Esposito et al. [15] reported an intraoperative CSF leaks grading system as follows: grade 0, no leak observed; grade 1, small leak without obvious diaphragmatic defect; grade 2, moderate leak; or grade 3, larger diaphragmatic/dural defect. Under this classification, Table 2 demonstrates the incidence of CSF leakage and the rate of surgeries with fat packing use in both of our groups. Since we adopted this SSM technique, the rate of fat packing was reduced from 50 to 43.8 %, but there was no significant statistical difference between the groups (p = 0.141). However, in cases of small and moderate CSF leaks (grades 1 and 2), the rate of fat packing significantly declined from 35.5 to 19.4 % (p = 0.00021) without increasing the rate of reoperation for postoperative CSF leaks (1.86 vs 1.2 %, p = 0.45). On the other hand, comparing with the previous period before February 2007, our procedure of tumor removal in TSS has recently become more aggressive. The surgeon’ s learning curve, development of surgical devices, evolution of CSF repair techniques, and the introduction of extended TSS enabled more aggressive dissection of tumors. Correspondingly, the incidence of intraoperative CSF leakage increased from 49 to 69.4 % (p < 0.0001) with similar increase of large diaphragmatic/dural defects, grade 3, from 11.3 to 23 % (p < 0.0001).

When the arachnoid was widely opened or gapped widely after tumor removal, in grade 3, we routinely repaired the CSF leakage with fat packing. Even if there was no CSF leakage observed during surgery, grade 0, we started recently to apply an SSM flap too. We also applied the technique for those few patients, who demonstrated pneumocephalus on the postoperative CT and in whom an intraoperative CSF leak was not detected. Based on the above-mentioned advantages of this method and no disadvantages, together with providing natural anatomical reconstruction, we currently perform the SSM flap technique routinely to promote the regeneration of mucosa and prevent postoperative CSF leak even without detection of intraoperative CSF leak.

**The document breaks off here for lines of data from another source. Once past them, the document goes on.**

(** * The virtualised [Select] widget of the Ace code editor plugin

    A shallow embedding of [src/component/select/Select.tsx]: the values the
    component derives on every render, the tree it renders, its event
    handlers and its three effects, followed by the properties of the
    widget that are established on that embedding. *)

From Stdlib Require Import ZArith QArith Qround List String Bool Lia.
From Stdlib Require Import Permutation.
Import ListNotations.
Open Scope Z_scope.

(** ** The fragment of JavaScript the component relies on *)

Module Js.

(** Numbers.  Finite doubles are represented by the rational they denote,
    so that [+0] and [-0] coincide, as they do under [===]. *)
Inductive number : Type :=
| NaN
| Infinity (negative : bool)
| Finite (q : Q).

(** Values of type [unknown]: primitives, and objects by reference. *)
Inductive value : Type :=
| VUndefined
| VNull
| VBoolean (b : bool)
| VNumber (n : number)
| VString (s : string)
| VObject (ref : nat).

Definition number_equal (x y : number) : bool :=
  match x, y with
  | Finite p, Finite q => Qeq_bool p q
  | Infinity a, Infinity b => Bool.eqb a b
  | _, _ => false
  end.

(** [x === y] *)
Definition strict_equals (x y : value) : bool :=
  match x, y with
  | VUndefined, VUndefined => true
  | VNull, VNull => true
  | VBoolean a, VBoolean b => Bool.eqb a b
  | VNumber a, VNumber b => number_equal a b
  | VString a, VString b => String.eqb a b
  | VObject a, VObject b => Nat.eqb a b
  | _, _ => false
  end.

Section Arrays.
Context {A : Type}.

(** [Array.prototype.find]: the first element satisfying [p]. *)
Fixpoint find (p : A -> bool) (l : list A) : option A :=
  match l with
  | [] => None
  | x :: r => if p x then Some x else find p r
  end.

Fixpoint findIndexFrom (p : A -> bool) (l : list A) (i : Z) : Z :=
  match l with
  | [] => -1
  | x :: r => if p x then i else findIndexFrom p r (i + 1)
  end.

(** [Array.prototype.findIndex]: the index of that element, or [-1]. *)
Definition findIndex (p : A -> bool) (l : list A) : Z :=
  findIndexFrom p l 0.

(** How [slice] resolves one of its integer arguments against the
    length: a negative argument counts from the end. *)
Definition relativeIndex (len i : Z) : Z :=
  if i <? 0 then Z.max (len + i) 0 else Z.min i len.

(** [Array.prototype.slice (start, end)] *)
Definition slice (l : list A) (start end_ : Z) : list A :=
  let len := Z.of_nat (List.length l) in
  let k := relativeIndex len start in
  let final := relativeIndex len end_ in
  firstn (Z.to_nat (Z.max (final - k) 0)) (skipn (Z.to_nat k) l).

Fixpoint mapiFrom {B : Type} (f : A -> Z -> B) (l : list A) (i : Z) : list B :=
  match l with
  | [] => []
  | x :: r => f x i :: mapiFrom f r (i + 1)
  end.

(** [Array.prototype.map] with the two-argument callback
    [(element, index) => ...]. *)
Definition mapi {B : Type} (f : A -> Z -> B) (l : list A) : list B :=
  mapiFrom f l 0.

(** [l[i]] for an integer index; [None] stands for [undefined]. *)
Definition at_ (l : list A) (i : Z) : option A :=
  if i <? 0 then None else nth_error l (Z.to_nat i).
End Arrays.

(** [Math.floor (x / d)] on exact numbers. *)
Definition floorDiv (x : Q) (d : Z) : Z := Qfloor (x / inject_Z d).

End Js.

(** ** Props and hook state *)

Module SelectOption.
Record t : Type := make { value : Js.value; label : string }.
End SelectOption.

(** An array handed over as a prop: React compares effect dependencies
    with [Object.is], which on arrays is identity of the reference. *)
Record OptionsArray : Type := {
  identity : nat;
  elements : list SelectOption.t
}.

Record SelectProps : Type := {
  value : Js.value;
  options : OptionsArray;
  placeholder : string;
  className : string
}.

(** The default of the [placeholder] prop. *)
Definition defaultPlaceholder : string := "Select an option".

(** The three [useState] cells. *)
Record State : Type := {
  isOpen : bool;
  maxDropdownWidth : Z;
  visibleStartIndex : Z
}.

Definition initialState : State :=
  {| isOpen := false; maxDropdownWidth := 0; visibleStartIndex := 0 |}.

Definition setIsOpen (b : bool) (s : State) : State :=
  {| isOpen := b;
     maxDropdownWidth := maxDropdownWidth s;
     visibleStartIndex := visibleStartIndex s |}.

Definition setMaxDropdownWidth (w : Z) (s : State) : State :=
  {| isOpen := isOpen s;
     maxDropdownWidth := w;
     visibleStartIndex := visibleStartIndex s |}.

Definition setVisibleStartIndex (i : Z) (s : State) : State :=
  {| isOpen := isOpen s;
     maxDropdownWidth := maxDropdownWidth s;
     visibleStartIndex := i |}.

(** ** Values derived on every render *)

Definition itemHeight : Z := 36.
Definition visibleItems : Z := 10.
Definition bufferItems : Z := 5.

Definition optionCount (p : SelectProps) : Z :=
  Z.of_nat (List.length (elements (options p))).

Definition matches (v : Js.value) (opt : SelectOption.t) : bool :=
  Js.strict_equals (SelectOption.value opt) v.

Definition selectedOption (p : SelectProps) : option SelectOption.t :=
  Js.find (matches (value p)) (elements (options p)).

Definition selectedIndex (p : SelectProps) : Z :=
  Js.findIndex (matches (value p)) (elements (options p)).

We currently believe that if the SSM flap is available, it is better to be used in all cases except in those with too thin or fragile SSM.

The use of SSM can be an alternative procedure for repairing and preventing CSF leaks in TSS. The rationale for attempting the repair with SSM is fivefold. First, its harvesting is less invasive than harvesting fat, fascia, or muscle from the abdomen or the thigh. Second, it avoids an esthetic damage or nasal complications. Third, it is easy to prepare and does not take long time because of operating in the same surgical field. Fourth, mucosa does not induce a foreign body reaction or a chronic inflammatory response. Fifth, SSM flap provides natural anatomical reconstruction and promotes the regeneration of mucosa.

Conclusions

The technique of using SSM to repair intraoperative CSF leaks or prevent postoperative CSF leakage in TSS was considered useful, effective, less invasive, easier for graft harvesting (in the same field of surgery), and providing natural anatomical reconstruction, without potential donor site morbidity. Though the SSM technique is not the only available method and a preferable choice of repairing intraoperative CSF leaks, the surgeons should consider it among the other available for repairing CSF leakage. Our results encourage its further application and evaluation of indications and long-term effect.